Return every record exactly as written.

Exercise inputs ->
*-*-*

(** X4. Whatever [get_available_slots] returns, each slot in it carries the
    doctor's id, has its date inside the requested range, starts before the
    end of an active window of that doctor on the date's weekday, and is
    not held by any appointment of the doctor whose status differs from
    CANCELLED. *)
Theorem offered_slots_are_free_and_in_a_window :
  forall fuel db doctor_id start_date end_date l x,
    get_available_slots fuel db doctor_id start_date end_date
    = Some (Return l) ->
    In x l ->
    AvailableSlot.doctor_id x = doctor_id
    /\ start_date <= AvailableSlot.date x <= end_date
    /\ (exists s,
           In s (schedules db)
           /\ Schedule.doctor_id s = doctor_id
           /\ Schedule.is_active s = Some true
           /\ Schedule.day_of_week s = weekday (AvailableSlot.date x)
           /\ AvailableSlot.time x < Schedule.end_time s)
    /\ (forall a,
           In a (appointments db) ->
           Appointment.doctor_id a = doctor_id ->
           Appointment.appointment_date a = AvailableSlot.date x ->
           Appointment.appointment_time a = AvailableSlot.time x ->
           status_is_not (Appointment.status a) CANCELLED = false).
Proof.
  intros fuel db doctor_id start_date end_date l x Hret Hx.
  unfold get_available_slots in Hret.
  destruct (is_nil (get_schedules_by_doctor db doctor_id)).
  { injection Hret as <-. destruct Hx. }
  fold (booked_slots_of db doctor_id start_date end_date) in Hret.
  eapply (date_loop_Forall
            (fun x =>
               AvailableSlot.doctor_id x = doctor_id
               /\ start_date <= AvailableSlot.date x <= end_date
               /\ (exists s,
                      In s (schedules db)
                      /\ Schedule.doctor_id s = doctor_id
                      /\ Schedule.is_active s = Some true
                      /\ Schedule.day_of_week s
                         = weekday (AvailableSlot.date x)
                      /\ AvailableSlot.time x < Schedule.end_time s)
               /\ (forall a,
                      In a (appointments db) ->
                      Appointment.doctor_id a = doctor_id ->
                      Appointment.appointment_date a = AvailableSlot.date x ->
                      Appointment.appointment_time a = AvailableSlot.time x ->
                      status_is_not (Appointment.status a) CANCELLED = false))
            fuel _ doctor_id _ start_date end_date)
    in Hret.
  - rewrite Forall_forall in Hret. now apply Hret.
  - intros d s t Hd Hs Hdow Ht Hb. cbn [AvailableSlot.doctor_id
      AvailableSlot.date AvailableSlot.time].
    destruct (get_schedules_by_doctor_In _ _ _ Hs) as [Hs1 [Hs2 Hs3]].
    repeat split; try lia.
    + exists s. repeat split; assumption.
    + intros a Ha H1 H2 H3.
      now apply (not_in_booked_slots_of db doctor_id start_date end_date d t a).
  - lia.
  - constructor.
Qed.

*-*-*

Solution to this exercise ->
(** X4. Whatever [get_available_slots] returns, each slot in it carries the
    doctor's id, has its date inside the requested range, starts before the
    end of an active window of that doctor on the date's weekday, and is
    not held by any appointment of the doctor whose status differs from
    CANCELLED. *)
Theorem offered_slots_are_free_and_in_a_window :
  forall fuel db doctor_id start_date end_date l x,
    get_available_slots fuel db doctor_id start_date end_date
    = Some (Return l) ->
    In x l ->
    AvailableSlot.doctor_id x = doctor_id
    /\ start_date <= AvailableSlot.date x <= end_date
    /\ (exists s,
           In s (schedules db)
           /\ Schedule.doctor_id s = doctor_id
           /\ Schedule.is_active s = Some true
           /\ Schedule.day_of_week s = weekday (AvailableSlot.date x)
           /\ AvailableSlot.time x < Schedule.end_time s)
    /\ (forall a,
           In a (appointments db) ->
           Appointment.doctor_id a = doctor_id ->
           Appointment.appointment_date a = AvailableSlot.date x ->
           Appointment.appointment_time a = AvailableSlot.time x ->
           status_is_not (Appointment.status a) CANCELLED = false).
Proof.
  intros fuel db doctor_id start_date end_date l x Hret Hx.
  unfold get_available_slots in Hret.
  destruct (is_nil (get_schedules_by_doctor db doctor_id)).
  { injection Hret as <-. destruct Hx. }
  fold (booked_slots_of db doctor_id start_date end_date) in Hret.
  eapply (date_loop_Forall
            (fun x =>
               AvailableSlot.doctor_id x = doctor_id
               /\ start_date <= AvailableSlot.date x <= end_date
               /\ (exists s,
                      In s (schedules db)
                      /\ Schedule.doctor_id s = doctor_id
                      /\ Schedule.is_active s = Some true
                      /\ Schedule.day_of_week s
                         = weekday (AvailableSlot.date x)
                      /\ AvailableSlot.time x < Schedule.end_time s)
               /\ (forall a,
                      In a (appointments db) ->
                      Appointment.doctor_id a = doctor_id ->
                      Appointment.appointment_date a = AvailableSlot.date x ->
                      Appointment.appointment_time a = AvailableSlot.time x ->
                      status_is_not (Appointment.status a) CANCELLED = false))
            fuel _ doctor_id _ start_date end_date)
    in Hret.
  - rewrite Forall_forall in Hret. now apply Hret.
  - intros d s t Hd Hs Hdow Ht Hb. cbn [AvailableSlot.doctor_id
      AvailableSlot.date AvailableSlot.time].
    destruct (get_schedules_by_doctor_In _ _ _ Hs) as [Hs1 [Hs2 Hs3]].
    repeat split; try lia.
    + exists s. repeat split; assumption.
    + intros a Ha H1 H2 H3.
      now apply (not_in_booked_slots_of db doctor_id start_date end_date d t a).
  - lia.
  - constructor.
Qed.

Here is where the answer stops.